(** [get_course(name)] *)
Definition get_course (courses : PyDict.dict CourseConfig) (n : string) : option CourseConfig :=
  PyDict.get (normalize_course_name n) courses.

Definition required_roster_columns : list string :=
  ["email"; "name"; "discord_handle"; "course_name"].

Section Roster.

(** The order in which [for field in required_columns] visits the set
    [{'email', 'name', 'discord_handle', 'course_name'}]: it follows the
    strings' hashes, which change from one process to the next. *)
Variable required_order : list string.
Variable set_repr : list string -> string.

(** Lines 313-315: the first required field that is [None] or blank. *)
Fixpoint check_required (row_num : Z) (row : DictRow) (fields : list string) : option string :=
  match fields with
  | [] => None
  | f :: fs =>
      match row_get row f "" with
      | None => Some (row_prefix row_num ++ none_strip_error)
      | Some v =>
          if String.eqb (py_strip v) "" then Some (row_prefix row_num ++ f ++ " cannot be empty")
          else check_required row_num row fs
      end
  end.

(** [row[key]] for a key of the header. *)
Definition row_value (row : DictRow) (key : string) : string :=
  match PyDict.get key row with Some (Some v) => v | _ => "" end.

(** Lines 311-333 for one row: the student, or the message of the whole
    load's failure. *)
Definition roster_row (courses : PyDict.dict CourseConfig) (row_num : Z) (row : DictRow)
  : string + StudentRecord :=
  match check_required row_num row required_order with
  | Some e => inl e
  | None =>
      let cname := py_strip (row_value row "course_name") in
      match get_course courses cname with
      | None => inl (row_prefix row_num ++ "Course '" ++ cname
                     ++ "' not configured. Use `!course add` to create it first.")
      | Some _ =>
          match row_get row "enrolled_date" "", row_get row "status" "pending" with
          | Some ed, Some st =>
              inr (make_student (py_strip (row_value row "email")) (py_strip (row_value row "name"))
                                (py_strip (row_value row "discord_handle")) cname
                                (py_strip ed) (py_strip st))
          | _, _ => inl (row_prefix row_num ++ none_strip_error)
          end
      end
  end.

Fixpoint roster_rows (courses : PyDict.dict CourseConfig) (row_num : Z) (rows : list DictRow)
  : string + list StudentRecord :=
  match rows with
  | [] => inr []
  | row :: rest =>
      match roster_row courses row_num row with
      | inl e => inl e
      | inr s =>
          match roster_rows courses (row_num + 1) rest with
          | inl e => inl e
          | inr ss => inr (s :: ss)
          end
      end
  end.

(** [load_roster_from_text(csv_text)] on the header and rows read from
    [csv_text]: the new state and [(success, message)]. *)
Definition load_roster_from_text (fieldnames : list string) (rows : list DictRow) (cs : CS)
  : CS * (bool * string) :=
  if negb (has_columns required_roster_columns fieldnames)
  then (cs, (false, "Missing required columns: "
                    ++ set_repr (missing_columns required_roster_columns fieldnames)))
  else match roster_rows (cs_courses cs) 2 rows with
       | inl e => (cs, (false, e))
       | inr students =>
           (mkCS (cs_courses cs) students,
            (true, "Loaded " ++ py_str_int (Z.of_nat (length students)) ++ " students from roster"))
       end.

End Roster.
End Course.

(* ------------------------------------------------------------------ *)
(** ** More of [HomeworkService]: views, cancellation, summary *)

(** The counting loop of [get_schedule_summary] and [get_roster_summary]:
    [counts[k] = counts.get(k, 0) + 1] for each key in turn. *)
Definition count_by (keys : list string) : PyDict.dict Z :=
  fold_left (fun m k => PyDict.set k (match PyDict.get k m with Some n => n | None => 0 end + 1) m)
            keys [].

Definition is_pending (a : HomeworkAssignment) : bool := String.eqb (status a) "pending".

(** The [if course_name:] filter of [get_pending_assignments] and
    [get_all_assignments]; [None] and [""] are false and keep every
    assignment. *)
Definition filter_course (cn : option string) (l : list HomeworkAssignment)
  : list HomeworkAssignment :=
  match cn with
  | Some c =>
      if String.eqb c "" then l
      else filter (fun a => String.eqb (py_lower (course_name a)) (py_lower c)) l
  | None => l
  end.

(** [get_pending_assignments(course_name)] *)
Definition get_pending_assignments (cn : option string) (d : assignments)
  : list HomeworkAssignment :=
  sort_by_sched (filter_course cn (filter is_pending (PyDict.values d))).

(** [get_all_assignments(course_name)] *)
Definition get_all_assignments (cn : option string) (d : assignments)
  : list HomeworkAssignment :=
  sort_by_sched (filter_course cn (PyDict.values d)).

(** [get_upcoming_assignments(hours_ahead)] with [now = self._get_utc_now()]. *)
Definition get_upcoming_assignments (now hours_ahead : Z) (d : assignments)
  : list HomeworkAssignment :=
  let cutoff := now + hours_ahead * HOUR in
  sort_by_sched (filter (fun a => is_pending a && (scheduled_datetime a <=? cutoff))
                        (PyDict.values d)).

Section HomeworkOps.

Variable save_outcome : assignments -> option string.

(** [cancel_assignment(assignment_id)]; a failing save raises a
    [DataError], which [safe_execute] re-raises as it is. *)
Definition cancel_assignment (assignment_id : string) : M (bool * string) :=
  d <-- get_store ;;
  match PyDict.get assignment_id d with
  | None => ret (false, "Assignment '" ++ assignment_id ++ "' not found")
  | Some a =>
      if negb (String.eqb (status a) "pending")
      then ret (false, "Assignment '" ++ assignment_id ++ "' is already " ++ status a)
      else
        put_store (PyDict.delete assignment_id d) ;;;
        save_homework_assignments save_outcome ;;;
        ret (true, "Assignment '" ++ title a ++ "' cancelled")
  end.

End HomeworkOps.

Fixpoint zeros (n : nat) : string :=
  match n with O => "" | S n' => "0" ++ zeros n' end.

(** A non-negative integer in decimal, zero-padded to [w] digits. *)
Definition zpad (w : nat) (v : Z) : string :=
  let s := py_str_int v in zeros (w - String.length s) ++ s.

(** [dt.isoformat()] of a UTC instant: the [+00:00] offset, and the
    microseconds only when they are not zero. *)
Definition isoformat_utc (u : Z) : string :=
  match civil_from_days (u / DAY) with
  | (y, m, d) =>
      let t := u mod DAY in
      zpad 4 y ++ "-" ++ zpad 2 m ++ "-" ++ zpad 2 d ++ "T"
      ++ zpad 2 (t / HOUR) ++ ":" ++ zpad 2 (t mod HOUR / MINUTE) ++ ":"
      ++ zpad 2 (t mod MINUTE / SECOND)
      ++ (if u mod SECOND =? 0 then "" else "." ++ zpad 6 (u mod SECOND))
      ++ "+00:00"
  end.

(** The dictionary returned by [get_schedule_summary()]. *)
Record ScheduleSummary := mkScheduleSummary {
  total_assignments : Z;
  by_status : PyDict.dict Z;
  by_course : PyDict.dict Z;
  pending_count : Z;
  overdue_count : Z;
  next_assignment : option string;
  scheduler_running : bool
}.

(** [get_schedule_summary()]; [now] is the clock read by
    [get_overdue_assignments] and [running] is [self._running]. *)
Definition get_schedule_summary (now : Z) (running : bool) (d : assignments) : ScheduleSummary :=
  let all_assignments := PyDict.values d in
  let pending := get_pending_assignments None d in
  let overdue := get_overdue_assignments now d in
  mkScheduleSummary
    (Z.of_nat (length all_assignments))
    (count_by (map status all_assignments))
    (count_by (map course_name all_assignments))
    (Z.of_nat (length pending))
    (Z.of_nat (length overdue))
    (match pending with [] => None | a :: _ => Some (isoformat_utc (scheduled_datetime a)) end)
    running.

(* ------------------------------------------------------------------ *)
(** ** More of [CourseService]: the course registry and the roster *)

Module CourseOps.
Import Course.

Section Registry.

(** [_save_course_config()]: [None] when the save succeeds, else the
    message of the [DataError] it raises. *)
Variable save_course_config : PyDict.dict CourseConfig -> option string.

(** The [clean_name] of [add_course]: strip whitespace, then double
    quotes, then single quotes, then whitespace. *)
Definition clean_course_name (name : string) : string :=
  py_strip (py_strip_char "'"%char (py_strip_char (ascii_of_nat 34) (py_strip name))).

════════════════════

Task item: Reproduce exactly, and only, the part of the listing above that begins at the line with "Definition get_upcoming_assignments (now" and goes on through the line with "[get_overdue_assignments] and [running]".

Answer area:
Definition get_upcoming_assignments (now hours_ahead : Z) (d : assignments)
  : list HomeworkAssignment :=
  let cutoff := now + hours_ahead * HOUR in
  sort_by_sched (filter (fun a => is_pending a && (scheduled_datetime a <=? cutoff))
                        (PyDict.values d)).

Section HomeworkOps.

Variable save_outcome : assignments -> option string.

(** [cancel_assignment(assignment_id)]; a failing save raises a
    [DataError], which [safe_execute] re-raises as it is. *)
Definition cancel_assignment (assignment_id : string) : M (bool * string) :=
  d <-- get_store ;;
  match PyDict.get assignment_id d with
  | None => ret (false, "Assignment '" ++ assignment_id ++ "' not found")
  | Some a =>
      if negb (String.eqb (status a) "pending")
      then ret (false, "Assignment '" ++ assignment_id ++ "' is already " ++ status a)
      else
        put_store (PyDict.delete assignment_id d) ;;;
        save_homework_assignments save_outcome ;;;
        ret (true, "Assignment '" ++ title a ++ "' cancelled")
  end.

End HomeworkOps.

Fixpoint zeros (n : nat) : string :=
  match n with O => "" | S n' => "0" ++ zeros n' end.

(** A non-negative integer in decimal, zero-padded to [w] digits. *)
Definition zpad (w : nat) (v : Z) : string :=
  let s := py_str_int v in zeros (w - String.length s) ++ s.

(** [dt.isoformat()] of a UTC instant: the [+00:00] offset, and the
    microseconds only when they are not zero. *)
Definition isoformat_utc (u : Z) : string :=
  match civil_from_days (u / DAY) with
  | (y, m, d) =>
      let t := u mod DAY in
      zpad 4 y ++ "-" ++ zpad 2 m ++ "-" ++ zpad 2 d ++ "T"
      ++ zpad 2 (t / HOUR) ++ ":" ++ zpad 2 (t mod HOUR / MINUTE) ++ ":"
      ++ zpad 2 (t mod MINUTE / SECOND)
      ++ (if u mod SECOND =? 0 then "" else "." ++ zpad 6 (u mod SECOND))
      ++ "+00:00"
  end.

(** The dictionary returned by [get_schedule_summary()]. *)
Record ScheduleSummary := mkScheduleSummary {
  total_assignments : Z;
  by_status : PyDict.dict Z;
  by_course : PyDict.dict Z;
  pending_count : Z;
  overdue_count : Z;
  next_assignment : option string;
  scheduler_running : bool
}.

(** [get_schedule_summary()]; [now] is the clock read by
    [get_overdue_assignments] and [running] is [self._running]. *)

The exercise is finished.